そして前半の終盤からは再び横浜FMが主導権を奪い返していく。横浜FMの清水攻略法は「(清水の)ボランチに食わせて、ボランチで食われないというボールの動かし方をしようと。食わせて(清水のボランチに食いつかせて)前がかりになってきたところで、ひとつ飛び越した所でFWが収める。そうすれば前向きになれて、攻めの形が作れる」(樋口靖洋監督)というもの。それに対して清水の3ボランチは、前に激しくプレスに行くのか、リトリートしてきっちりスペースを消すのかという判断も中途半端で、前も背後もたやすく使われてしまう。それによって横浜FMがボールを動かしやすかった状況は、ボランチ・中町公祐のコメントによく表われている。

前半39分の2点目は、横浜FMが自由に縦パスを出し入れする中で富澤清太郎のループパスから兵藤慎剛がきれいに裏をとってループシュートで決めたもの。横浜FMにとってはまさに狙い通り、清水側から見ればあまりにもあっさりと奪われた得点シーンだった。
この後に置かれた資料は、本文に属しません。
(** The seed posting: house to escrow. *)
Definition post_seed `{HashMapOrder} (fresh : nat -> N) (market : N) (cmd : SeedMarketCmd) (led : PgLedger) :
    outcome AppError PgLedger :=
  '(led, house) ← store (account (fresh 0%nat) led Ref.House Usdc);
  '(led, escrow) ← store (account (fresh 1%nat) led (Ref.MarketEscrow market) Usdc);
  neg ← arith I64 (- sm_seed cmd);
  '(led, _) ← map_err map_seed_ledger_error (ledger_apply (fresh 2%nat) led Seed (sm_key cmd)
      [{| e_account := house; e_amount := neg |}; {| e_account := escrow; e_amount := sm_seed cmd |}]);
  Ok led.

(** The identifiers a seed draws: outcomes, pool account, ledger. *)
Record SeedIds := mkSeedIds { sd_sides : nat -> N; sd_pool : N; sd_post : nat -> N }.

Definition seed_market `{HashMapOrder} (rep_config : RepConfig) (config : LpKillConfig) (ids : SeedIds)
    (db_now now : Z) (cmd : SeedMarketCmd) (db : Db) : outcome AppError SeedReceipt * Db :=
  atomic db (
    if sm_seed cmd <=? 0 then Err (App.Amm EmptyPool) else
    if sm_fee cmd <? rep_min_fee_bps rep_config
    then Err (App.SeedFeeBelowMinimum (sm_fee cmd) (rep_min_fee_bps rep_config)) else
    match seeded_market_by_key (fu_ledger (td_funds db)) (sm_key cmd) with
    | Some market => Ok (mkSeedReceipt market true, db)
    | None =>
        db ← check_lp_kill config now cmd db;
        '(market, db) ← store (insert_market (sd_sides ids) db_now
            (mkNewMarket (sm_market cmd) (sm_slug cmd) (sm_min_votes cmd) (sm_closes_at cmd) (sm_tally_hidden_at cmd)) db);
        db ← store (create_pool (sd_pool ids) market (sm_fee cmd) (sm_seed cmd) db);
        led ← post_seed (sd_post ids) market cmd (fu_ledger (td_funds db));
        pool ← map_err App.Amm (pool_new (sm_seed cmd) (sm_seed cmd) (sm_fee cmd));
        b ← store (save_reserves market pool (td_book db));
        scheduled ← illegal (transition Draft Approve);
        b ← store (set_market_state scheduled market b);
        let db := append_event (mkEvent "MarketSeeded" "market" market
            (JObject [("fee_bps", JInt (sm_fee cmd)); ("seed_micro", JInt (sm_seed cmd)); ("slug", JString (sm_slug cmd))]))
            (set_funds (set_ledger led (td_funds db)) (set_book b db)) in
        Ok (mkSeedReceipt market false, db)
    end).

(** ** [advance_market.rs], with the vocabulary of [pg/advance_tx.rs] *)

Definition event_name (e : MarketEvent) : string :=
  match e with
  | Approve => "approve" | GoLive => "go_live" | EnterCloseWindow => "enter_close_window" | Close => "close"
  | StartIntegritySweep => "start_integrity_sweep" | Resolve => "resolve" | Pay => "pay"
  | VoidLowParticipation => "void_low_participation" | VoidByAdmin => "void_by_admin"
  end.

Definition parse_event (value : string) : outcome StoreError MarketEvent :=
  if bool_decide (value = "approve") then Ok Approve
  else if bool_decide (value = "go_live") then Ok GoLive
  else if bool_decide (value = "enter_close_window") then Ok EnterCloseWindow
  else if bool_decide (value = "close") then Ok Close
  else if bool_decide (value = "start_integrity_sweep") then Ok StartIntegritySweep
  else if bool_decide (value = "resolve") then Ok Resolve
  else if bool_decide (value = "pay") then Ok Pay
  else if bool_decide (value = "void_low_participation") then Ok VoidLowParticipation
  else if bool_decide (value = "void_by_admin") then Ok VoidByAdmin
  else Err (Store.Invariant "unknown lifecycle event").

(** Reads back the stored names of the event and the state. *)
Definition lifecycle_command (key : string) (b : Book) : outcome StoreError (option LifecycleCommand) :=
  match bk_lifecycle b !! key with
  | None => Ok None
  | Some c =>
      e ← parse_event (event_name (lc_event c));
      s ← market_state (market_state_name (lc_resulting_state c));
      Ok (Some (mkLifecycle (lc_market c) e s))
  end.

Definition audit_for (actor : AdminContext) (action subject : string) (before after : option Value)
    (reason : option string) : option AdminAction :=
  match actor with
  | Machine => None
  | Admin digest role => Some (mkAdminAction role digest action subject before after reason)
  end.

Record AdvanceMarketCmd := mkAdvance { ad_market : N; ad_event : MarketEvent; ad_key : string }.
Record AdvanceReceipt := mkAdvanceReceipt { ar_market : N; ar_from : MarketState; ar_to : MarketState; ar_replayed : bool }.

Definition source_state (e : MarketEvent) : MarketState :=
  match e with
  | Approve => Draft | GoLive => Scheduled | EnterCloseWindow => Live | Close => Closing
  | StartIntegritySweep => Closed
  | Resolve | Pay | VoidLowParticipation | VoidByAdmin => Resolving
  end.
後半に入っても、横浜FMが中盤を支配する展開は変わらない。清水は後半頭から河井陽介に代えて瀬沼優司を投入し、前節と同様に中盤をボックス型にした4-4-2に変更。攻めに出るしかない清水が前がかりになる中で、逆に横浜FMのプレーメイカー・中村がフリーでボールを持てる場面が増え、まさにやりたい放題。中村が心憎いほど余裕を持ってボールをキープし、自由にさばいていく姿と、清水の選手たちがボールを持ったときの余裕のない様子は、非常に対照的な姿として観客の目に映った。
そして後半26分、交代出場した齋藤学のドリブル突破からマルキーニョスが押し込んで横浜FMが3点目を奪うと、清水の集中力もプッツリと切れてしまう。終了間際にはあっさりと裏を取った形からマルキーニョスが続けざまに4点目、5点目を決め、エースのハットトリックというオマケつきで横浜FMが5-0の大勝。内容的にも本当に狙い通りのサッカーができたのは前述の通り。アウェイに数多く駆けつけた横浜FMサポーターにとっても胸のすくような開幕2連勝で首位を堅持した。

一方、ホームの清水サポーターにとっては本当にショッキングな結果に終わったホーム開幕戦。最後の2失点は攻めに出た裏返しの失点なので、5点という大差はそれほど重く受け止める必要はないが、それとは別種の大きな落胆が清水のチームやサポーターには感じられた。その理由を考えてみると、やはり点が取れそうな気がしなかったことが大きいのではないだろうか。清水のシュート数は、前半は2本で、リスクを冒して攻めに出た後半は1本だけ。惜しかった場面は前半の高木俊のボレーシュートぐらいで、横浜FMの厚く高い壁の前に、最後まで点が取れそうな糸口を見出せなかった。
どんなチームも、自分たちはこれをやり続ければ必ず点が取れるという信念があれば、全員が同じ狙いで攻め続けることができる。しかし、どうすれば点が取れるかわからない状態に陥ってしまうと、それぞれが別のことを考えて、イメージを共有した攻撃はできない。この試合での清水は、まさにそんな悪循環にはまっているように見えた。
もちろん相手が変われば状況は変わるだろうが、今季ここまでの戦いを振り返っても、こうやって点を取るんだという形は見えてこない。「何か大きく変えないといけない気がする」(高木俊)という声もあるが、この後ゴトビ監督がどのような舵取りをしていくのか、次のアウェイ湘南戦が非常に注目される。